* _REQUIREMENT_: Your answer is the lines below, exactly, from the one that contains "else mret tt." through the one that contains "(** ** Reading the outcome of a handler *)", both included.

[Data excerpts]
Definition plaid_create_link_token : M Response :=
  if negb (plaid_client cfg) then
    mret (jsonify (error_body "Plaid SDK not installed") 500)
  else
    try_or_return _verify_firebase_id_token
      (fun exc => mret (jsonify (error_body (str_exc exc)) 401))
      (fun uid =>
         let request_body :=
           VDict [("user", VDict [("client_user_id", VStr uid)]);
                  ("client_name", VStr "Zarcaro APC");
                  ("products", VList [VStr "auth"]);
                  ("country_codes", VList [VStr "US"]);
                  ("language", VStr "en")] in
         try_except
           (emit (PlaidLinkTokenCreate request_body);;
            response ← lift (plaid_link_token_create env request_body);
            mret (jsonify response 200))
           (fun exc => mret (jsonify (error_body (str_exc exc)) 400))).

Definition plaid_exchange_public_token : M Response :=
  if negb (plaid_client cfg) || negb (db cfg) then
    mret (jsonify (error_body "Plaid or Firestore not configured") 500)
  else
    data ← get_json_or_empty;
    public_token ← lift (py_get data "public_token" VNone);
    if negb (truthy public_token) then
      mret (jsonify (error_body "public_token is required") 400)
    else
      try_or_return _verify_firebase_id_token
        (fun exc => mret (jsonify (error_body (str_exc exc)) 401))
        (fun uid =>
           emit (PlaidExchangeRequest public_token);;
           exchange_request ← lift (plaid_exchange_request env public_token);
           try_except
             (emit (PlaidItemPublicTokenExchange exchange_request);;
              exchange_response ←
                lift (plaid_item_public_token_exchange env exchange_request);
              access_token ← lift (py_getitem exchange_response "access_token");
              users_set_merge uid [("plaidAccessToken", access_token)];;
              mret (jsonify (VDict [("message", VStr "Bank account linked")]) 200))
             (fun exc => mret (jsonify (error_body (str_exc exc)) 400))).

(** The notification of [submit_contact_form], from reading the
    environment variables to the [except] clause. *)
Definition notify_operator (name email message : value) : M unit :=
  let contact_email := CONTACT_EMAIL cfg in
  let smtp_host := SMTP_HOST cfg in
  let smtp_port := SMTP_PORT cfg in
  let smtp_user := SMTP_USER cfg in
  let smtp_password := SMTP_PASSWORD cfg in
  if truthy_str contact_email && truthy_str smtp_host && truthy_str smtp_port
     && truthy_str smtp_user && truthy_str smtp_password
  then
    try_except
      (emit (SmtpSend (default "" smtp_host) (default "" smtp_port)
                      (default "" smtp_user) (default "" smtp_password)
                      (default "" contact_email) name email message);;
       lift (smtp_send env (default "" smtp_host) (default "" smtp_port)
                       (default "" smtp_user) (default "" smtp_password)
                       (default "" contact_email) name email message))
      (fun exc => emit (Stdout ("Failed to send contact email: " +:+ str_exc exc)))
  else mret tt.

Definition submit_contact_form : M Response :=
  data ← get_json_or_empty;
  name ← lift (py_get data "name" VNone);
  email ← lift (py_get data "email" VNone);
  message ← lift (py_get data "message" VNone);
  if negb (py_all [name; email; message]) then
    mret (jsonify (error_body "name, email and message are required") 400)
  else
    (if db cfg then contact_messages_add name email message else mret tt);;
    notify_operator name email message;;
    mret (jsonify (VDict [("message", VStr "Contact form submitted")]) 200).

(** One element of the list [list_transactions] returns:
    [data = doc.to_dict(); data["id"] = doc.id]. *)
Definition transaction_json (doc : string * Transaction) : value :=
  VDict (dict_set "id" (VStr doc.1) (to_dict doc.2)).

Definition list_transactions : M Response :=
  if negb (db cfg) then
    mret (jsonify (error_body "Firestore not configured") 500)
  else
    try_or_return _verify_firebase_id_token
      (fun exc => mret (jsonify (error_body (str_exc exc)) 401))
      (fun uid =>
         docs ← transactions_query uid "timestamp" DESCENDING;
         mret (jsonify (VList (transaction_json <$> docs)) 200)).

End Handlers.

(** ** Reading the outcome of a handler *)

(** The calls a handler made, given the worlds before and after it. *)
Definition new_effects (before after : World) : list effect :=
  drop (length (trace before)) (trace after).

Definition no_db_effect (es : list effect) : bool :=
  forallb (fun e => negb (is_db_effect e)) es.

Definition is_construct_event (e : effect) : bool :=
  match e with StripeConstructEvent _ _ _ => true | _ => false end.

(** [w] after the calls [es], the store left as it was. *)
Definition logged (w : World) (es : list effect) : World :=
  {| store := store w; trace := trace w ++ es |}.

(** The value the [try] block of [stripe_webhook] computes. *)
Definition webhook_event (cfg : Config) (env : Env) (req : Request)
  : result value :=
  if truthy_str (STRIPE_WEBHOOK_SECRET cfg) then
    stripe_construct_event env (data req) (Stripe_Signature req)
      (default "" (STRIPE_WEBHOOK_SECRET cfg))
  else
    match json_loads env (data req) with
    | Ok values => stripe_construct_from env values
    | Raise e => Raise e
    end.

(** The SDK calls that block makes. *)
Definition webhook_event_calls (cfg : Config) (env : Env) (req : Request)
  : list effect :=
  if truthy_str (STRIPE_WEBHOOK_SECRET cfg) then
    [StripeConstructEvent (data req) (Stripe_Signature req)
       (default "" (STRIPE_WEBHOOK_SECRET cfg))]
  else
    match json_loads env (data req) with
    | Ok values => [StripeConstructFrom values]
    | Raise _ => []
    end.

(** The delivery does not pass the authenticity step: with a secret
    configured, [construct_event] rejects the signature or the payload;
    with none, the payload cannot be loaded as an event. *)
Definition rejected_delivery (cfg : Config) (env : Env) (req : Request) : Prop :=
  (∃ secret e, STRIPE_WEBHOOK_SECRET cfg = Some secret ∧ secret ≠ "" ∧
     stripe_construct_event env (data req) (Stripe_Signature req) secret = Raise e)
  ∨ (truthy_str (STRIPE_WEBHOOK_SECRET cfg) = false ∧
     ((∃ e, json_loads env (data req) = Raise e) ∨
      (∃ values e, json_loads env (data req) = Ok values ∧
                   stripe_construct_from env values = Raise e))).

(** With no secret configured: the payload is not loaded as an event,
    because [json.loads] raises on it or because [Event.construct_from]
    raises on what [json.loads] returned. *)
Definition event_not_loaded (env : Env) (req : Request) : Prop :=
  (∃ e, json_loads env (data req) = Raise e) ∨
  (∃ values e, json_loads env (data req) = Ok values ∧
               stripe_construct_from env values = Raise e).

(** The payload is not JSON: [json.loads] raises on it. *)
Definition unparseable_json (env : Env) (req : Request) : Prop :=
  ∃ e, json_loads env (data req) = Raise e.

(** The JSON object the transactions endpoint returns for a stored
    document: the five stored fields and the document id. *)
Definition listed_object (doc : string * Transaction) : value :=
  VDict [("amount", amount doc.2); ("currency", currency doc.2);
         ("payment_intent", payment_intent doc.2); ("status", status doc.2);
         ("timestamp", VTimestamp (timestamp doc.2)); ("id", VStr doc.1)].

(** The same request under another [Stripe-Signature] header. *)
Definition with_signature (req : Request) (sig_header : option string)
  : Request :=
  {| Authorization := Authorization req; Stripe_Signature := sig_header;
     data := data req; get_json := get_json req |}.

* _RESPONSE_:
  else mret tt.

Definition submit_contact_form : M Response :=
  data ← get_json_or_empty;
  name ← lift (py_get data "name" VNone);
  email ← lift (py_get data "email" VNone);
  message ← lift (py_get data "message" VNone);
  if negb (py_all [name; email; message]) then
    mret (jsonify (error_body "name, email and message are required") 400)
  else
    (if db cfg then contact_messages_add name email message else mret tt);;
    notify_operator name email message;;
    mret (jsonify (VDict [("message", VStr "Contact form submitted")]) 200).

(** One element of the list [list_transactions] returns:
    [data = doc.to_dict(); data["id"] = doc.id]. *)
Definition transaction_json (doc : string * Transaction) : value :=
  VDict (dict_set "id" (VStr doc.1) (to_dict doc.2)).

Definition list_transactions : M Response :=
  if negb (db cfg) then
    mret (jsonify (error_body "Firestore not configured") 500)
  else
    try_or_return _verify_firebase_id_token
      (fun exc => mret (jsonify (error_body (str_exc exc)) 401))
      (fun uid =>
         docs ← transactions_query uid "timestamp" DESCENDING;
         mret (jsonify (VList (transaction_json <$> docs)) 200)).

End Handlers.

(** ** Reading the outcome of a handler *)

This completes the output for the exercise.